JAKARTA, (PRLM).-, Wakil Ketua MPR RI yang juga Wakil Ketua Umum DPP PPP Lukman Hakim Saifuddin mengusulkan perlunya saksi dalam penghitungan suara sejak mulai dari TPS sampai penghitungan nasional di KPU Pusat. Karena pentingnya suara dalam pemilu tersebut, di mana selama ini hanya saksi berasal dari parpol temasuk jika dalam penyelesaian sengketa pemilu di Mahkamah Konstitusi (MK), maka saksi itu sangat diperlukan untuk mengawal perolehan suara partai dan caleg.
“Dalam pemilu yang harus dikawal itu adalah sebelum dan sesudah pemilu. Suara itu sebagai jantung pemilu dan manifestasi kedaulatan rakyat, maka penghitungan suara itu harus dikawal. Kalau bisa Bawaslu juga menjadi saksi penghitungan suara sejak di TPS sampai KPU Pusat,” tegas Lukman.
Dalam kaitan itu Lukman mengaku kaget dengan kasus e-KTP yang bisa berdampak pada penghitungan jumlah suara, sementara e-KTP itu sendiri belum selesai. “Saya khawatir, masyarakat yang belum mempunyai e-KTP tak bisa menggunakan hak suaranya di pemilu nanti. Belum lagi terkait daftar pemilih tetap (DPT) di mana banyak orang yang sudah meninggal masih tercantum dalam DPT, maka semua ini harus dituntaskan,” tambahnya.

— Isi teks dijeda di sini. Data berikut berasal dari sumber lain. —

(** ** repoName *)

(** The identifier of a repository entry: [undefined] and [null] have
    none ([TypeError]); an object with an own [repository] property has
    the value of that property, whatever it is; every other entry (a
    bare string, a number, a boolean, an array, an object without the
    property) is its own identifier. *)
Theorem repoName_cases (repo : value) :
  match repo with
  | VUndefined | VNull => repoName repo = Throw TypeError
  | VObj _ fs => repoName repo = Ok (default repo (fs !! "repository"))
  | _ => repoName repo = Ok repo
  end.
Proof.
  unfold repoName. destruct repo; simpl; try done.
  - by rewrite (indexed_not_numeral (chars s) "repository").
  - by rewrite (indexed_not_numeral xs "repository").
  - by destruct (fs !! "repository").
Qed.

(** ** Stage filter: inclusion and composition *)

Lemma fold_filterOption_cases targetStage options out k :
  (fold_left (filterOption (indexOf stages targetStage)) options out !! k
     = None ∧
   (out !! k = None ∨
    ∃ o, o ∈ options ∧ name o = k ∧ stagedBefore o targetStage))
  ∨
  (fold_left (filterOption (indexOf stages targetStage)) options out !! k
     = out !! k ∧
   ∀ o, o ∈ options → name o = k → ¬ stagedBefore o targetStage).
Proof.
  destruct (fold_filterOption_lookup (indexOf stages targetStage) options
              out k) as [Hnone|Hsame].
  - left. split; [done|]. by apply fold_filterOption_None.
  - destruct (out !! k) as [x|] eqn:Hout.
    + right. split; [done|]. intros o Ho Hname Hbefore.
      assert (Hgone : fold_left (filterOption (indexOf stages targetStage))
                        options out !! k = None).
      { apply fold_filterOption_None. right. by exists o. }
      congruence.
    + left. split; [done|]. by left.
Qed.

Lemma stagedBefore_mono o t1 t2 :
  (indexOf stages t1 ≤ indexOf stages t2)%Z →
  stagedBefore o t1 → stagedBefore o t2.
Proof. intros Hle [Hne Hlt]. split; [done|lia]. Qed.

Lemma fold_filterOption_later t1 t2 options out :
  (indexOf stages t1 ≤ indexOf stages t2)%Z →
  fold_left (filterOption (indexOf stages t2)) options
    (fold_left (filterOption (indexOf stages t1)) options out)
  = fold_left (filterOption (indexOf stages t2)) options out.
Proof.
  intros Hle. apply map_eq. intros k.
  destruct (fold_filterOption_cases t2 options out k)
    as [[Hnone Hwhy]|[Hsame Hkeep]].
  - rewrite Hnone. apply fold_filterOption_None.
    destruct Hwhy as [Hout|Hstaged]; [|by right].
    left. apply fold_filterOption_None. by left.
  - rewrite Hsame, fold_filterOption_retained by done.
    apply fold_filterOption_retained.
    intros o Ho Hname Hbefore. apply (Hkeep o Ho Hname).
    by eapply stagedBefore_mono.
Qed.

Lemma fold_filterOption_earlier t1 t2 options out :
  (indexOf stages t1 ≤ indexOf stages t2)%Z →
  fold_left (filterOption (indexOf stages t1)) options
    (fold_left (filterOption (indexOf stages t2)) options out)
  = fold_left (filterOption (indexOf stages t2)) options out.
Proof.
  intros Hle. apply map_eq. intros k.
  destruct (fold_filterOption_cases t2 options out k)
    as [[Hnone Hwhy]|[Hsame Hkeep]].
  - rewrite Hnone. apply fold_filterOption_None. by left.
  - apply fold_filterOption_retained.
    intros o Ho Hname Hbefore. apply (Hkeep o Ho Hname).
    by eapply stagedBefore_mono.
Qed.

Lemma fold_filterOption_subseteq targetIndex options out :
  fold_left (filterOption targetIndex) options out ⊆ out.
Proof.
  apply map_subseteq_spec. intros k x Hk.
  destruct (fold_filterOption_lookup targetIndex options out k); congruence.
Qed.

Lemma returnedProps_filterConfig options inputConfig targetStage s :
  returnedProps (filterConfig options inputConfig targetStage) s =
    Some (fold_left (filterOption (indexOf stages targetStage)) options
            (ownProps inputConfig)).
Proof. unfold returnedProps. by rewrite filterConfig_run. Qed.

Lemma returnedProps_filterConfig_twice options inputConfig t1 t2 s :
  returnedProps (mid ← filterConfig options inputConfig t1;
                 filterConfig options mid t2) s =
    Some (fold_left (filterOption (indexOf stages t2)) options
            (fold_left (filterOption (indexOf stages t1)) options
               (ownProps inputConfig))).
Proof.
  unfold returnedProps.
  rewrite (bind_Ok _ _ _ _ _ (filterConfig_run options inputConfig t1 s)).
  by rewrite filterConfig_run.
Qed.

(** [filterConfig] never throws, never adds a key and never changes a
    value: what it returns is a part of the own properties of its
    input. *)
Theorem filterConfig_returns_part_of_input
    (options : list optionDef) (inputConfig targetStage : value) (s : state) :
  ∃ output, returnedProps (filterConfig options inputConfig targetStage) s
              = Some output
            ∧ output ⊆ ownProps inputConfig.
Proof.
  eexists. split; [apply returnedProps_filterConfig|].
  apply fold_filterOption_subseteq.
Qed.

(** Filtering twice, in either order, is filtering once to the later of
    the two stages; in particular filtering is idempotent. *)
Theorem filterConfig_twice
    (options : list optionDef) (inputConfig t1 t2 : value) (s : state) :
  (indexOf stages t1 ≤ indexOf stages t2)%Z →
  returnedProps (mid ← filterConfig options inputConfig t1;
                 filterConfig options mid t2) s
    = returnedProps (filterConfig options inputConfig t2) s
  ∧ returnedProps (mid ← filterConfig options inputConfig t2;
                   filterConfig options mid t1) s
    = returnedProps (filterConfig options inputConfig t2) s.
Proof.
  intros Hle.
  rewrite !returnedProps_filterConfig_twice, returnedProps_filterConfig.
  by rewrite fold_filterOption_later, fold_filterOption_earlier.
Qed.

Lemma filterConfig_twice_witness :
  (indexOf stages (VStr "package") ≤ indexOf stages (VStr "pr"))%Z ∧
  returnedProps (mid ← filterConfig sampleOptions stagedConfig
                         (VStr "package");
                 filterConfig sampleOptions mid (VStr "pr")) initial
    = returnedProps (filterConfig sampleOptions stagedConfig (VStr "pr"))
        initial.
Proof.
  assert (H : (indexOf stages (VStr "package")
               ≤ indexOf stages (VStr "pr"))%Z) by by vm_compute.
  split; [exact H|].
  apply (filterConfig_twice sampleOptions stagedConfig (VStr "package")
           (VStr "pr") initial H).
Defined.

(** A later target stage keeps a part of what an earlier one keeps. *)
Theorem filterConfig_later_keeps_less
    (options : list optionDef) (inputConfig t1 t2 : value) (s : state) :
  (indexOf stages t1 ≤ indexOf stages t2)%Z →
  ∃ earlier later,
    returnedProps (filterConfig options inputConfig t1) s = Some earlier ∧
    returnedProps (filterConfig options inputConfig t2) s = Some later ∧
    later ⊆ earlier.
Proof.
  intros Hle. eexists _, _.
  split; [apply returnedProps_filterConfig|].
  split; [apply returnedProps_filterConfig|].
  rewrite <- (fold_filterOption_later t1 t2) by done.
  apply fold_filterOption_subseteq.
Qed.

Lemma filterConfig_later_keeps_less_witness :
  ∃ earlier later,
    returnedProps (filterConfig sampleOptions stagedConfig (VStr "depType"))
      initial = Some earlier ∧
    returnedProps (filterConfig sampleOptions stagedConfig (VStr "branch"))
      initial = Some later ∧
    later ⊆ earlier.
Proof.
  apply (filterConfig_later_keeps_less sampleOptions stagedConfig
           (VStr "depType") (VStr "branch") initial).
  by vm_compute.
Defined.

(** Filtering to [global], the first stage, removes nothing. *)
Theorem filterConfig_global_keeps_all
    (options : list optionDef) (inputConfig : value) (s : state) :
  returnedProps (filterConfig options inputConfig (VStr "global")) s
    = Some (ownProps inputConfig).
Proof.
  rewrite returnedProps_filterConfig. f_equal.
  apply map_eq. intros k. apply fold_filterOption_retained.
  intros o _ _ [Hne Hlt].
  change (indexOf stages (VStr "global")) with 0%Z in Hlt.
  pose proof (indexOf_ge stages (stage o)). lia.
Qed.

(** ** Config merger: keys, plain options and failures *)

Lemma typeErrorsOnly_bind {A B} (m : M A) (k : A → M B) :
  typeErrorsOnly m → (∀ a, typeErrorsOnly (k a)) → typeErrorsOnly (m ≫= k).
Proof.
  intros Hm Hk s e s' Hrun.
  apply bind_inv in Hrun as [(e' & Hrun & [= <-])|(a & s1 & _ & Hrun)].
  - by eapply Hm.
  - by eapply Hk.
Qed.

Lemma typeErrorsOnly_ret {A} (a : A) : typeErrorsOnly (mret a).
Proof. intros s e s'. by unfold mret, M_ret, ret. Qed.

Lemma typeErrorsOnly_lift {A} (r : result A) :
  (∀ e, r = Throw e → e = TypeError) → typeErrorsOnly (lift r).
Proof. intros Hr s e s'. unfold lift. intros [= -> <-]. by apply Hr. Qed.

Lemma typeErrorsOnly_alloc : typeErrorsOnly alloc.
Proof. by intros s e s'. Qed.

Lemma typeErrorsOnly_perform e : typeErrorsOnly (perform e).
Proof. by intros s e' s'. Qed.

Lemma typeErrorsOnly_throw {A} : typeErrorsOnly (@throw A TypeError).
Proof. intros s e s'. unfold throw. by intros [= <- <-]. Qed.

Lemma typeErrorsOnly_foldM {A B} (f : A → B → M A) xs a :
  (∀ a x, typeErrorsOnly (f a x)) → typeErrorsOnly (foldM f a xs).
Proof.
  intros Hf. revert a. induction xs as [|x xs IH]; intros a; simpl.
  - apply typeErrorsOnly_ret.
  - apply typeErrorsOnly_bind; [apply Hf | apply IH].
Qed.

Ltac solve_typeErrorsOnly :=
  repeat first
    [ apply typeErrorsOnly_ret | apply typeErrorsOnly_alloc
    | apply typeErrorsOnly_perform | apply typeErrorsOnly_throw
    | apply typeErrorsOnly_lift; first
        [ apply get_error | apply repoName_error | apply iterate_error
        | apply deleteProp_error ]
    | apply typeErrorsOnly_bind; [|intros ?]
    | match goal with
      | |- typeErrorsOnly (if ?b then _ else _) => destruct b
      end
    | match goal with
      | |- typeErrorsOnly (match ?v with _ => _ end) => destruct v
      end ].

Lemma typeErrorsOnly_mergeOption parentConfig childConfig config o :
  typeErrorsOnly (mergeOption parentConfig childConfig config o).
Proof. unfold mergeOption, orEmptyArray, concat, log. solve_typeErrorsOnly. Qed.

(** The only failure of [mergeChildConfig] is a [TypeError]. *)
Lemma typeErrorsOnly_mergeChildConfig options parentConfig childConfig :
  typeErrorsOnly (mergeChildConfig options parentConfig childConfig).
Proof.
  unfold mergeChildConfig, log.
  apply typeErrorsOnly_bind; [apply typeErrorsOnly_perform|]. intros _.
  destruct (negb _); [apply typeErrorsOnly_ret|].
  apply typeErrorsOnly_bind; [apply typeErrorsOnly_alloc|]. intros l.
  apply typeErrorsOnly_bind; [|intros ?; apply typeErrorsOnly_ret].
  apply typeErrorsOnly_foldM. intros a x. apply typeErrorsOnly_mergeOption.
Qed.

(** The loop throws as soon as the body throws on one option whatever
    the object under construction is. *)
Lemma foldM_mergeOption_throws parentConfig childConfig options o :
  o ∈ options →
  (∀ config s, ∃ s',
     mergeOption parentConfig childConfig config o s = (Throw TypeError, s')) →
  ∀ config s, ∃ s',
    foldM (mergeOption parentConfig childConfig) config options s
      = (Throw TypeError, s').
Proof.
  intros Hin Hthrows.
  induction options as [|o0 options IH]; intros config s.
  - by apply elem_of_nil in Hin.
  - cbn [foldM]. apply elem_of_cons in Hin as [<-|Hin].
    + destruct (Hthrows config s) as [s' Hrun]. exists s'.
      by rewrite (bind_Throw _ _ _ _ _ Hrun).
    + destruct (mergeOption parentConfig childConfig config o0 s)
        as [[config1|e] s1] eqn:Hhead.
      * destruct (IH Hin config1 s1) as [s' Hrest]. exists s'.
        by rewrite (bind_Ok _ _ _ _ _ Hhead).
      * exists s1. rewrite (bind_Throw _ _ _ _ _ Hhead).
        by rewrite (typeErrorsOnly_mergeOption _ _ _ _ _ _ _ Hhead).
Qed.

Selain itu soal pengaturan kampanye di ruang publik dan media, yang selama ini justru dimanfaatkan secara besar-besaran oleh pemilik media, yang kebetulan juga pemilik partai. “KPU harus mengatur dengan tegas dan adil, agar tak menyimpang dari pemilu yang langsung, umum, bebas, dan rahasia (Luber), jujur dan adil (Jurdil). Di mana semua parpol harus mempunyai peluang dan kesempatan sama, sehingga kampanye itu tak dimonopoli pemilik modal,” ujarnya.
Juga mengenai dana kampanye, yang cenderung liberal tanpa ada batasan. “Kalau itu dibiarkan, orang-orang baik, aktivis dan kader partai yang tak punya dana, maka tak mempunyai kesempatan menyosialisasikan diri ke masyarakat. Jadi, orang-orang itu kalah dengan pengusaha dan artis. Untuk itu, jangan sampai terjebak liberalisasi dana kampanye,” ungkap Lukman lagi.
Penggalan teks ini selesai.